Required action
Line by line, repeat the material below without any deviation.

Given data
(** * elektrik_sebeke_akis: a shallow embedding of [ElektrikSebekesi]

    The development follows [elektrik_sebeke_akis.py]: the network is a
    [networkx.DiGraph] held in [self.G], the last solver results are cached
    in [self.sonuclar], and the methods [dugum_ekle], [hat_ekle], [akis_ata],
    [min_maliyet_akis_hesapla] and [darbogazlari_bul] read and mutate them.

    Conventions of the embedding:
    - Python numbers are exact rationals ([Q]); Python integers embed
      exactly and binary rounding of floats is not modelled.
    - A Python [dict] whose iteration order is observable (the node and
      adjacency dictionaries of the graph, the flow dictionaries) is an
      association list in insertion order with unique keys.
    - A method that mutates [self] is a function from the old object to the
      new one; text written by [print] is returned as a list of events.
    - [nx.network_simplex] is library code: it is a parameter of the solve
      method. *)

From Stdlib Require Import QArith Qabs Lqa Sorted.
From stdpp Require Import base list strings gmap.

(** ** Node identifiers

    networkx accepts any hashable value as a node.  The program uses strings;
    integers and pairs are kept because the write-back loop of the solve
    method looks the pair [(u, v)] up in a dictionary keyed by nodes. *)

Inductive dugum_id : Type :=
  | Ad (s : string)
  | No (z : Z)
  | Demet (u v : dugum_id).

#[global] Instance dugum_id_eq_dec : EqDecision dugum_id.
Proof. solve_decision. Defined.

(** An identifier that is not a tuple. *)
Definition yalin (n : dugum_id) : Prop :=
  match n with Demet _ _ => False | _ => True end.

(** ** Insertion-ordered dictionaries *)

Module Sozluk.
Section sozluk.
Context {K V : Type} `{EqDecision K}.

(** [d.get(k)] *)
Fixpoint bul (d : list (K * V)) (k : K) : option V :=
  match d with
  | [] => None
  | (k', v) :: r => if decide (k = k') then Some v else bul r k
  end.

(** [k in d] *)
Definition var (d : list (K * V)) (k : K) : bool :=
  match bul d k with Some _ => true | None => false end.

(** [d[k] = v]: an existing key keeps its position, a new key goes last. *)
Fixpoint koy (d : list (K * V)) (k : K) (v : V) : list (K * V) :=
  match d with
  | [] => [(k, v)]
  | (k', v') :: r =>
      if decide (k = k') then (k', v) :: r else (k', v') :: koy r k v
  end.

(** In-place mutation of the value stored under [k] (as in
    [d[k]['x'] = ...]); nothing happens when [k] is absent. *)
Definition degistir (d : list (K * V)) (k : K) (f : V -> V) : list (K * V) :=
  map (fun kv => if decide (kv.1 = k) then (kv.1, f kv.2) else kv) d.

Definition anahtarlar (d : list (K * V)) : list K := map fst d.
End sozluk.
End Sozluk.

(** ** The part of [networkx.DiGraph] the program uses

  [_node] maps a node to its attribute dictionary and [_adj] maps a node to
  the dictionary of its successors; both are filled in the same order.  An
  attribute dictionary is either empty ([None]: a node created implicitly by
  [add_edge]) or holds every attribute the program ever stores. *)

Module nx.
Section digraph.
Context {N E : Type}.

Record DiGraph : Type := mkDiGraph {
  _node : list (dugum_id * option N);
  _adj : list (dugum_id * list (dugum_id * E))
  }.

Definition bos : DiGraph := {| _node := []; _adj := [] |}.

(** The first step of [add_node] and [add_edge]: a node that is not yet in
    the graph gets an empty attribute dictionary and no successors. *)
Definition dugum_hazirla (g : DiGraph) (n : dugum_id) : DiGraph :=
  if Sozluk.var (_adj g) n then g
  else {| _node := _node g ++ [(n, None)]; _adj := _adj g ++ [(n, [])] |}.

(** [g.add_node(n, **attr)] where [attr] gives every attribute. *)
Definition add_node (g : DiGraph) (n : dugum_id) (attr : N) : DiGraph :=
  let g := dugum_hazirla g n in
  {| _node := Sozluk.koy (_node g) n (Some attr); _adj := _adj g |}.

(** [g.add_edge(u, v, **attr)] where [attr] gives every attribute. *)
Definition add_edge (g : DiGraph) (u v : dugum_id) (attr : E) : DiGraph :=
  let g := dugum_hazirla (dugum_hazirla g u) v in
  {| _node := _node g;
     _adj := Sozluk.degistir (_adj g) u (fun nbrs => Sozluk.koy nbrs v attr) |}.

(** [g.has_edge(u, v)] *)
Definition has_edge (g : DiGraph) (u v : dugum_id) : bool :=
  match Sozluk.bul (_adj g) u with
  | Some nbrs => Sozluk.var nbrs v
  | None => false
  end.

(** [n in g] *)
Definition has_node (g : DiGraph) (n : dugum_id) : bool := Sozluk.var (_node g) n.

(** [g.nodes(data=True)] *)
Definition nodes (g : DiGraph) : list (dugum_id * option N) := _node g.

(** [g.edges(data=True)]: sources in node order, successors in the order
    they were first added under their source. *)
Definition edges (g : DiGraph) : list (dugum_id * dugum_id * E) :=
  flat_map (fun un => map (fun ve => (un.1, ve.1, ve.2)) un.2) (_adj g).

(** [g[u][v]] *)
Definition hat_bul (g : DiGraph) (u v : dugum_id) : option E :=
  match Sozluk.bul (_adj g) u with
  | Some nbrs => Sozluk.bul nbrs v
  | None => None
  end.

(** Mutation of the attribute dictionary of the edge [(u, v)]. *)
Definition hat_degistir (g : DiGraph) (u v : dugum_id) (f : E -> E) : DiGraph :=
  {| _node := _node g;
     _adj := Sozluk.degistir (_adj g) u (fun nbrs => Sozluk.degistir nbrs v f) |}.
End digraph.
Arguments DiGraph : clear implicits.
End nx.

Answer to the exercise
(** * elektrik_sebeke_akis: a shallow embedding of [ElektrikSebekesi]

    The development follows [elektrik_sebeke_akis.py]: the network is a
    [networkx.DiGraph] held in [self.G], the last solver results are cached
    in [self.sonuclar], and the methods [dugum_ekle], [hat_ekle], [akis_ata],
    [min_maliyet_akis_hesapla] and [darbogazlari_bul] read and mutate them.

    Conventions of the embedding:
    - Python numbers are exact rationals ([Q]); Python integers embed
      exactly and binary rounding of floats is not modelled.
    - A Python [dict] whose iteration order is observable (the node and
      adjacency dictionaries of the graph, the flow dictionaries) is an
      association list in insertion order with unique keys.
    - A method that mutates [self] is a function from the old object to the
      new one; text written by [print] is returned as a list of events.
    - [nx.network_simplex] is library code: it is a parameter of the solve
      method. *)

From Stdlib Require Import QArith Qabs Lqa Sorted.
From stdpp Require Import base list strings gmap.

(** ** Node identifiers

    networkx accepts any hashable value as a node.  The program uses strings;
    integers and pairs are kept because the write-back loop of the solve
    method looks the pair [(u, v)] up in a dictionary keyed by nodes. *)

Inductive dugum_id : Type :=
  | Ad (s : string)
  | No (z : Z)
  | Demet (u v : dugum_id).

#[global] Instance dugum_id_eq_dec : EqDecision dugum_id.
Proof. solve_decision. Defined.

(** An identifier that is not a tuple. *)
Definition yalin (n : dugum_id) : Prop :=
  match n with Demet _ _ => False | _ => True end.

(** ** Insertion-ordered dictionaries *)

Module Sozluk.
Section sozluk.
Context {K V : Type} `{EqDecision K}.

(** [d.get(k)] *)
Fixpoint bul (d : list (K * V)) (k : K) : option V :=
  match d with
  | [] => None
  | (k', v) :: r => if decide (k = k') then Some v else bul r k
  end.

(** [k in d] *)
Definition var (d : list (K * V)) (k : K) : bool :=
  match bul d k with Some _ => true | None => false end.

(** [d[k] = v]: an existing key keeps its position, a new key goes last. *)
Fixpoint koy (d : list (K * V)) (k : K) (v : V) : list (K * V) :=
  match d with
  | [] => [(k, v)]
  | (k', v') :: r =>
      if decide (k = k') then (k', v) :: r else (k', v') :: koy r k v
  end.

(** In-place mutation of the value stored under [k] (as in
    [d[k]['x'] = ...]); nothing happens when [k] is absent. *)
Definition degistir (d : list (K * V)) (k : K) (f : V -> V) : list (K * V) :=
  map (fun kv => if decide (kv.1 = k) then (kv.1, f kv.2) else kv) d.

Definition anahtarlar (d : list (K * V)) : list K := map fst d.
End sozluk.
End Sozluk.

(** ** The part of [networkx.DiGraph] the program uses

  [_node] maps a node to its attribute dictionary and [_adj] maps a node to
  the dictionary of its successors; both are filled in the same order.  An
  attribute dictionary is either empty ([None]: a node created implicitly by
  [add_edge]) or holds every attribute the program ever stores. *)

Module nx.
Section digraph.
Context {N E : Type}.

Record DiGraph : Type := mkDiGraph {
  _node : list (dugum_id * option N);
  _adj : list (dugum_id * list (dugum_id * E))
  }.

Definition bos : DiGraph := {| _node := []; _adj := [] |}.

(** The first step of [add_node] and [add_edge]: a node that is not yet in
    the graph gets an empty attribute dictionary and no successors. *)
Definition dugum_hazirla (g : DiGraph) (n : dugum_id) : DiGraph :=
  if Sozluk.var (_adj g) n then g
  else {| _node := _node g ++ [(n, None)]; _adj := _adj g ++ [(n, [])] |}.

(** [g.add_node(n, **attr)] where [attr] gives every attribute. *)
Definition add_node (g : DiGraph) (n : dugum_id) (attr : N) : DiGraph :=
  let g := dugum_hazirla g n in
  {| _node := Sozluk.koy (_node g) n (Some attr); _adj := _adj g |}.

(** [g.add_edge(u, v, **attr)] where [attr] gives every attribute. *)
Definition add_edge (g : DiGraph) (u v : dugum_id) (attr : E) : DiGraph :=
  let g := dugum_hazirla (dugum_hazirla g u) v in
  {| _node := _node g;
     _adj := Sozluk.degistir (_adj g) u (fun nbrs => Sozluk.koy nbrs v attr) |}.

(** [g.has_edge(u, v)] *)
Definition has_edge (g : DiGraph) (u v : dugum_id) : bool :=
  match Sozluk.bul (_adj g) u with
  | Some nbrs => Sozluk.var nbrs v
  | None => false
  end.

(** [n in g] *)
Definition has_node (g : DiGraph) (n : dugum_id) : bool := Sozluk.var (_node g) n.

(** [g.nodes(data=True)] *)
Definition nodes (g : DiGraph) : list (dugum_id * option N) := _node g.

(** [g.edges(data=True)]: sources in node order, successors in the order
    they were first added under their source. *)
Definition edges (g : DiGraph) : list (dugum_id * dugum_id * E) :=
  flat_map (fun un => map (fun ve => (un.1, ve.1, ve.2)) un.2) (_adj g).

(** [g[u][v]] *)
Definition hat_bul (g : DiGraph) (u v : dugum_id) : option E :=
  match Sozluk.bul (_adj g) u with
  | Some nbrs => Sozluk.bul nbrs v
  | None => None
  end.

(** Mutation of the attribute dictionary of the edge [(u, v)]. *)
Definition hat_degistir (g : DiGraph) (u v : dugum_id) (f : E -> E) : DiGraph :=
  {| _node := _node g;
     _adj := Sozluk.degistir (_adj g) u (fun nbrs => Sozluk.degistir nbrs v f) |}.
End digraph.
Arguments DiGraph : clear implicits.
End nx.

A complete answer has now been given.